The Chicago real estate market continues to be active.
As spring turns to summer, the Chicagoland real estate market is heating up. Here are some of the trends and big transactions in Chicago-area real estate for the second quarter of 2015.
Residential Real Estate
On the residential side, it’s definitely a seller’s market in Chicagoland right now. Chicago home sales for the month of May 2015 were up 13% from May 2014. Home inventory continues to fall as well, making for a competitive market for homebuyers.
In the nine-county Chicago area, sales of existing homes increased by 7% from the prior year. The median sale price of $222,000 is the highest since October 2008, with much of the increase seemingly being driven by millennials finally starting to enter the market. At the same time, Chicago ranks only 15 out of 19 among major U.S. metropolitan areas in year-over-year home price gains. Is this a sign of weakness in the Chicago-area economy or simply an indication of sustainable growth (as opposed to a bubble)? That remains to be seen, but the trends are generally pointing in the right direction.
A look at the hot neighborhoods in Chicago provides further evidence that millennials are making their presence felt in the residential market. The neighborhoods with the largest percentage increase in home sales from 2014 to 2015 include Avondale, Lincoln Square, North Center, Logan Square, West Town and Lakeview – all millennial-friendly neighborhoods. Lincoln Park is also booming, with an average price of $3.2 million for a new construction home. Several neighborhoods off the beaten path, such as Morgan Park and Mount Greenwood, are also seeing increases in home sales as investors are snapping up distressed properties.

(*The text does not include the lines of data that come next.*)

Lemma named_resume_clause e k : resume_clause e = Some k → named_within ns l k.
Proof.
  unfold resume_clause. destruct (is_db_Error e); [|done]. intros [= <-].
  pose proof named_log.
  repeat first [ done
               | by apply named_of_keeps; [apply keeps_raise|apply keeps_raise]
               | apply named_bind; [|intros ?] ].
Qed.

Hypothesis Hown : ∀ x, x ∈ own_tables ns → x ∈ l.

Lemma named_createTable tn : tn ∈ own_tables ns → named_within ns l (_createTable tn).
Proof.
  intros Ht. apply named_of_keeps; [by apply within_createTable, Hown|apply keeps_createTable].
Qed.

Lemma named_dropTable tn : tn ∈ own_tables ns → named_within ns l (_dropTable tn).
Proof.
  intros Ht. apply named_of_keeps; [by apply within_dropTable, Hown|apply keeps_dropTable].
Qed.

Lemma named_applyPrimaryKeyConstraints tn :
  tn ∈ own_tables ns → named_within ns l (_applyPrimaryKeyConstraints tn).
Proof.
  intros Ht. apply named_of_keeps;
    [by apply within_applyPrimaryKeyConstraints, Hown|apply keeps_applyPrimaryKeyConstraints].
Qed.

Lemma named_renameAndDrop a :
  a ∈ own_tables ns → named_within ns l (_renameAndDrop a (tableName ns)).
Proof.
  intros Ha. destruct (elem_of_own_tables ns) as (H1 & _ & _ & _ & H5).
  apply named_of_keeps; [by apply within_renameAndDrop; apply Hown|apply keeps_renameAndDrop].
Qed.

Lemma named_createUnionTable : named_within ns l _createUnionTable.
Proof.
  destruct (elem_of_own_tables ns) as (_ & _ & _ & H4 & _).
  unfold _createUnionTable. apply named_self. intros g ->.
  apply named_of_keeps.
  - unfold connect, commit. pose proof (within_backend_call l).
    assert (keeps (only_tables l) (execute (DropTableIfExists (unionTableName ns)))).
    { by apply within_execute, writes_within_drop, Hown. }
    assert (∀ i t pk, keeps (only_tables l)
              (execute (CreateUnionTable (unionTableName ns) i t pk))).
    { intros i t pk. by apply within_execute, writes_within_union, Hown. }
    only_auto.
  - unfold connect, commit. pose proof (keeps_backend_call names).
    pose proof (keeps_execute names). keeps_auto.
Qed.

Variable literal : option string → string.
Variable mogrify : option string → string.

Lemma named_populateTable tn from inc skip :
  tn ∈ own_tables ns → named_within ns l (_populateTable literal mogrify tn from inc skip).
Proof.
  intros Ht. apply named_of_keeps;
    [by apply within_populateTable, Hown|apply keeps_names_populateTable].
Qed.

Lemma named_ingestFull skip : named_within ns l (ingestFull literal mogrify skip).
Proof.
  destruct (elem_of_own_tables ns) as (H1 & H2 & H3 & H4 & H5).
  unfold ingestFull. apply named_self. intros g ->.
  pose proof named_log. pose proof named_now. pose proof named_updateStatusDict.
  pose proof named_abort_clause.
  pose proof (named_createTable _ H2). pose proof (λ f i s, named_populateTable _ f i s H2).
  pose proof (named_renameAndDrop _ H2).
  repeat first [ done | by apply named_step | apply named_try_except
               | apply named_bind; [|intros ?] ].
Qed.

Lemma named_ingestFullResume from skip :
  named_within ns l (ingestFullResume literal mogrify from skip).
Proof.
  destruct (elem_of_own_tables ns) as (H1 & H2 & H3 & H4 & H5).
  unfold ingestFullResume. apply named_self. intros g ->.
  pose proof named_log. pose proof named_now.
  pose proof named_resume_clause.
  pose proof (λ f i s, named_populateTable _ f i s H2).
  pose proof (named_renameAndDrop _ H2).
  repeat first [ done | by apply named_step | apply named_try_except
               | apply named_bind; [|intros ?] ].
Qed.

Lemma named_incremental_try from skip :
  named_within ns l (incremental_try literal mogrify from skip).
Proof.
  destruct (elem_of_own_tables ns) as (H1 & H2 & H3 & H4 & H5).
  pose proof named_log.
  pose proof (named_createTable _ H3). pose proof (named_dropTable _ H3).
  pose proof (named_applyPrimaryKeyConstraints _ H4).
  pose proof (named_renameAndDrop _ H4). pose proof named_createUnionTable.
  pose proof (λ f i s, named_populateTable _ f i s H3).
  pose proof (λ f i s, named_populateTable _ f i s H1).
  unfold incremental_try. apply named_self. intros g Hg.
  destruct (_ || _).
  - unfold update_in_place. apply named_self. intros g' ->. done.
  - unfold prune_and_merge. apply named_self. intros g' ->.
    repeat first [ done | apply named_bind; [|intros ?] ].
Qed.

Lemma named_ingestIncremental from skip :
  named_within ns l (ingestIncremental literal mogrify from skip).
Proof.
  pose proof named_log. pose proof named_now. pose proof named_updateStatusDict.
  pose proof named_abort_clause. pose proof named_incremental_try.
  unfold ingestIncremental. apply named_self. intros g ->.
  apply named_bind.
  { apply named_of_keeps; [apply within_tableExists|apply keeps_tableExists]. }
  intros ex. apply named_bind; [|intros ?; done].
  destruct (negb ex); [apply named_warn|].
  apply named_bind.
  { apply named_of_keeps; [apply within_columnCount|apply keeps_columnCount]. }
  intros n. apply named_bind.
  { apply named_of_keeps; [apply within_check_columns|apply keeps_names_check_columns]. }
  intros ?. unfold incremental_frame.
  repeat first [ done | by apply named_step | apply named_try_except
               | apply named_bind; [|intros ?] ].
Qed.

End Named.

(** *** The ingest when no backend call fails *)

Lemma nextRecords_loop_frame year n : ∀ p acc r p',
  nextRecords_loop n year p acc = (r, p') →
  set_latestRecordNum (set_eFile p' (eFile p)) (latestRecordNum p) = p.
Proof.
  induction n as [|n IH]; intros p acc r p' H; cbn [nextRecords_loop] in H.
  { inversion H; subst. by destruct p'. }
  destruct (nextRecord year p) as [r1 p1] eqn:E.
  pose proof (nextRecord_spec _ _ _ _ E) as (Hf & _).
  destruct r1 as [[[|x rec]|]|e]; try by inversion H; subst.
  apply IH in H. by eapply frame_trans.
Qed.

Ltac run_in H :=
  cbv beta iota zeta delta
    [bind ret raise self update world update_world try_except when log warn now
     backend_call connect commit execute tableExists columnCount default_table
     rename is_db_Error run_stmt
     fst snd head tail
     tables faults clock today_year submitted logged
     set_tables set_faults set_clock set_submitted set_logged] in H.

Ltac maps_in H :=
  repeat first [ rewrite lookup_insert_eq in H | rewrite lookup_delete_eq in H
               | rewrite lookup_insert_ne in H by done
               | rewrite lookup_delete_ne in H by done ].

Section Clean.
Variable literal mogrify : option string → string.

Lemma write_batch_clean tn inc skip recs g w st' :
  faults w = [] →
  write_batch literal mogrify tn inc skip recs (g, w) = (Ok tt, st') →
  ∃ esc t0,
    escape_loop literal mogrify (isMysql (names g)) (primaryKeyIndexes (parser g)) ∅ recs []
    = Ok esc ∧
    tables w !! tn = Some t0 ∧
    tables st'.2 = <[tn := Loaded t0 (bulk_of (names g) inc skip (parser g) esc)]> (tables w) ∧
    faults st'.2 = [] ∧ today_year st'.2 = today_year w ∧
    names st'.1 = names g ∧ parser st'.1 = parser g.
Proof.
  destruct w as [ts fl ck yr sub lg]. cbn [faults tables today_year]. intros -> H.
  unfold write_batch, _escapeRecords, _checkProgress in H.
  run_in H.
  destruct (escape_loop _ _ _ _ _ _ _) as [esc|e] eqn:Ee; run_in H; [|done].
  change (Build_Bulk _ _ _ esc _) with (bulk_of (names g) inc skip (parser g) esc) in H.
  destruct (isPostgresql (names g)) eqn:Hpg; [|destruct (isMysql (names g)) eqn:Hmy];
    run_in H; try done.
  all: destruct (ts !! tn) as [t0|] eqn:Et; run_in H; try done.
  all: repeat match type of H with
              | context [if ?b then _ else _] => destruct b eqn:?; run_in H
              end.
  all: injection H as <-; exists esc, t0; done.
Qed.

Beyond the city limits, the suburban rental market is picking up steam as well. Suburban apartment rents and occupancy rates are at their highest levels in nearly a decade. If these rents continue to increase, will suburban renters start buying? This is a trend to keep an eye on in the second half of 2015.
Commercial Real Estate
Downtown Chicago office space continues to be in high demand. The downtown vacancy rate is down to 13%, the lowest since the end of 2008. Rents have risen by more than 4% over the past year. The burgeoning Chicago tech scene is responsible for much of this activity; co-working company WeWork opened a 105,000 square-foot space in River North while online lender Avant (formerly Avant Credit) signed a long-term lease at 222 N. LaSalle St. To no one’s surprise, the West Loop continues to be active. Urban Innovations sold a pair of Greektown office buildings to a Crayton Advisors venture for nearly $30 million.

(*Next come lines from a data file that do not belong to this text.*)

(** C2, on the code.  One file encoded to mp3 on a machine whose transcoder
    fails: the failure is reported, the run finishes, and the temporary
    wav is still in the output folder, beside the destination the failed
    export left. *)
Theorem failed_transcode_leaves_temp_file :
  let s := run world_broken_encoder (job ["/in/a.wav"] "mp3") never (init ∅) in
  emitted s
    = [file_processed "ERROR: a.wav - Encoding failed. ffmpeg/avlib returned error code: 1";
       finished]
  /\ elements (disk s) = ["/out/a_temp.wav"; "/out/a.mp3"].
Proof. vm_compute. split; reflexivity. Qed.

(** When the transcoder succeeds the temporary wav is removed. *)
Example successful_transcode_removes_temp_file :
  let s := run world (job ["/in/a.wav"] "mp3") never (init ∅) in
  emitted s = [progress_updated 100; file_processed "a.wav"; finished]
  /\ elements (disk s) = ["/out/a.mp3"].
Proof. vm_compute. split; reflexivity. Qed.


(** File 2 of 3 reports 66 where the rounded percentage is 67, and file 29
    of 100 reports 28 although its percentage is exactly 29. *)
Lemma progress_rounding_counterexample :
  let w3 := job ["/in/a.wav"; "/in/b.wav"; "/in/c.wav"] "wav" in
  let w100 := job (repeat "/in/a.wav" 100) "wav" in
  (labels (emitted (run world w3 never (init ∅))) = ["a.wav"; "b.wav"; "c.wav"]
   /\ progress_values (emitted (run world w3 never (init ∅))) = [33; 66; 100]%Z
   /\ map (fun i => rounded_percent i 3) [0; 1; 2] = [33; 67; 100]%Z)
  /\ (progress_values (emitted (run world w100 never (init ∅))) !! 28 = Some 28%Z
      /\ rounded_percent 28 100 = 29%Z
      /\ floored_percent 28 100 = 29%Z
      /\ ((100 * (28 + 1)) mod 100 = 0)%Z).
Proof. vm_compute. repeat split; reflexivity. Qed.

(** File 2 of 3. *)
Lemma progress_is_truncated_percentage_witness :
  exists p,
    file_signals world (job ["/in/a.wav"; "/in/b.wav"; "/in/c.wav"] "wav") 3 1 "/in/b.wav"
      = [progress_updated p; file_processed "b.wav"]
    /\ progress_value 1 3 = inr p
    /\ ((100 * (1 + 1)) mod 3 <> 0 -> p = floored_percent 1 3)%Z
    /\ (2 = 3 -> p = 100%Z).
Proof.
  assert (H1 : (1 < 3)%nat) by lia.
  assert (H2 : (Z.of_nat 3 < 2 ^ 44)%Z) by reflexivity.
  assert (H3 : outcome world (job ["/in/a.wav"; "/in/b.wav"; "/in/c.wav"] "wav")
                 3 1 "/in/b.wav" = inr tt) by (vm_compute; reflexivity).
  exact (progress_is_truncated_percentage world
           (job ["/in/a.wav"; "/in/b.wav"; "/in/c.wav"] "wav") 3 1 "/in/b.wav"
           H1 H2 H3).
Defined.

End Concrete.



(** * Further properties of the code *)

(** ** Normalisation *)

Section MoreNumerics.

Local Open Scope R_scope.

Lemma length_scale g xs : length (scale g xs) = length xs.
Proof. apply length_map. Qed.

Lemma shape_mul_scalar audio g : shape (mul_scalar audio g) = shape audio.
Proof.
  unfold shape.
  destruct audio as [xs | c0 c1 more]; cbn [mul_scalar channels map].
  - now rewrite length_scale.
  - rewrite !length_scale, map_map. do 2 f_equal.
    apply map_ext. intros c. apply length_scale.
Qed.

(** X3. Normalisation never changes the number of frames of a channel.
    The peak and loudness branches keep every channel; the rms branch
    returns the first two channels only, so a buffer of more than two
    channels loses the others. *)
Theorem normalize_keeps_frames m L audio normalized_audio :
  normalize m L audio = inr (Some normalized_audio) ->
  shape normalized_audio
  = if String.eqb m "rms" then take 2 (shape audio) else shape audio.
Proof.
  unfold normalize. intros H.
  destruct (String.eqb m "peak") eqn:Hpeak.
  - apply String.eqb_eq in Hpeak. subst m. cbn [String.eqb Ascii.eqb Bool.eqb].
    destruct (np_max (np_abs (flat audio))) as [e | mx]; [discriminate |].
    injection H as <-. destruct (gt0 mx); [apply shape_mul_scalar | reflexivity].
  - destruct (String.eqb m "rms") eqn:Hrms.
    + destruct audio as [xs | c0 c1 more]; injection H as <-.
      * unfold shape. cbn [mul_scalar channels map take]. now rewrite length_scale.
      * unfold shape. cbn [channels map take]. now rewrite !length_scale.
    + destruct (String.eqb m "loudness"); [| discriminate].
      injection H as <-. apply shape_mul_scalar.
Qed.

Lemma normalize_unknown m L audio :
  m <> "peak" -> m <> "rms" -> m <> "loudness" -> normalize m L audio = inr None.
Proof.
  intros Hp Hr Hl. unfold normalize.
  destruct (String.eqb_spec m "peak"); [contradiction |].
  destruct (String.eqb_spec m "rms"); [contradiction |].
  destruct (String.eqb_spec m "loudness"); [contradiction | reflexivity].
Qed.

(** X5. What can go wrong in the normalisation step: the only exception
    is the [ValueError] of [np.max] in the peak branch, raised exactly for
    a buffer without samples; and [normalized_audio] stays unbound exactly
    when the method is none of peak, rms and loudness. *)
Theorem normalize_failures m L audio :
  (forall e, normalize m L audio = inl e
             <-> m = "peak" /\ flat audio = [] /\ e = ValueError_empty_max)
  /\ (normalize m L audio = inr None
      <-> m <> "peak" /\ m <> "rms" /\ m <> "loudness").
Proof.
  unfold normalize.
  destruct (String.eqb_spec m "peak") as [-> | Hp].
  - split.
    + intros e. destruct (flat audio) as [| x xs]; cbn [np_abs map np_max].
      * split; [intros [= <-]; auto | intros (_ & _ & ->); reflexivity].
      * split; [discriminate | intros (_ & [=] & _)].
    + split; [| intros ([] & _); reflexivity].
      destruct (np_max (np_abs (flat audio))); discriminate.
  - destruct (String.eqb_spec m "rms") as [-> | Hr].
    + split.
      * intros e. split; [destruct audio; discriminate | intros ([=] & _)].
      * split; [destruct audio; discriminate | intros (_ & [] & _); reflexivity].
    + destruct (String.eqb_spec m "loudness") as [-> | Hl].
      * split.
        -- intros e. split; [discriminate | intros ([=] & _)].
        -- split; [discriminate | intros (_ & _ & []); reflexivity].
      * split.
        -- intros e. split; [discriminate | intros (-> & _); contradiction].
        -- split; auto.
Qed.

End MoreNumerics.

(** ** Order and range of the progress values *)

Module Binary64Order.
Import Binary64 Binary64Facts Lqa.
Local Open Scope Q_scope.

(** Rounding to the nearest integer is monotone. *)
Lemma rne_mono y y' : y <= y' -> (rne y <= rne y')%Z.
Proof.
  intros H.
  destruct (rne_spec y) as [H1 H2]. destruct (rne_spec y') as [H3 H4].
  destruct (Z_le_gt_dec (rne y) (rne y')) as [Hle | Hgt]; [exact Hle |].
  exfalso.
  assert (Hz : inject_Z (rne y' + 1) <= inject_Z (rne y)) by (apply inject_Z_le; lia).
  rewrite inject_Z_plus in Hz. change (inject_Z 1) with 1 in Hz.
  assert (Heq : y == y') by lra.
  pose proof (rne_comp y y' Heq). lia.
Qed.

Lemma binade_mono q q' : 0 < q -> q <= q' -> (binade q <= binade q')%Z.
Proof.
  intros Hq Hle.
  assert (Hq' : 0 < q') by lra.
  destruct (binade_spec q Hq) as [H1 _]. destruct (binade_spec q' Hq') as [_ H2].
  destruct (Z_le_gt_dec (binade q) (binade q')) as [H | H]; [exact H |].
  exfalso. pose proof (pow2_mono (binade q' + 1) (binade q) ltac:(lia)) as Hm.
  apply (Qlt_irrefl q).
  apply Qle_lt_trans with q'; [exact Hle |].
  apply Qlt_le_trans with (2 ^ (binade q' + 1)); [exact H2 |].
  apply Qle_trans with (2 ^ binade q); assumption.
Qed.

The sale of the Willis Tower to Blackstone Group officially closed last month. The real estate transfer taxes alone from the $1.3B purchase came out $11.4M. Blackstone says it intends to “reposition” the Willis Tower by expanding the building’s retail and entertainment offerings.
Without question, the biggest deal in Q2 was Blackstone’s $23B acquisition of much of the GE Capital’s portfolio. While national in scope, the deal included several marquee west suburban office buildings in Westchester and Oak Brook. Other national investors also see opportunity in the suburban office market. Lone Star Funds, a Dallas-based private equity firm, has purchased a half-dozen suburban office buildings as part of an 11-property, $433 million deal.
Looking Ahead
While the Chicagoland real estate market trends are nearly all positive, there are some potential clouds on the horizon. Proposed Chicago property tax and Cook County sales tax increases (not to mention the state of Illinois’s budget issues) have some observers wondering how the real estate market will be affected. A new Chicago “cloud tax” on streaming services may also impact the tech industry, which has played a large part in the resurgence of the Chicago real estate market.
While these are serious issues, it’s important to keep things in perspective. Many state and local governments have their own budget problems to sort out (though admittedly, not at the level of Illinois’s issues). Chicago’s effective property tax rate ranked 49th out of the 50 largest cities in each state (according to 2009 U.S. Census data), so while a property tax increase is not exactly welcome, Chicago property tax levels are more than competitive with other major metropolitan areas. Hopefully, the diversity of the Chicago-area economy will shield it from the harshest effects of likely tax increases. To this point, Chicagoland homebuyers and real estate investors have not been deterred, and at least for the short-term, the positive trends should continue.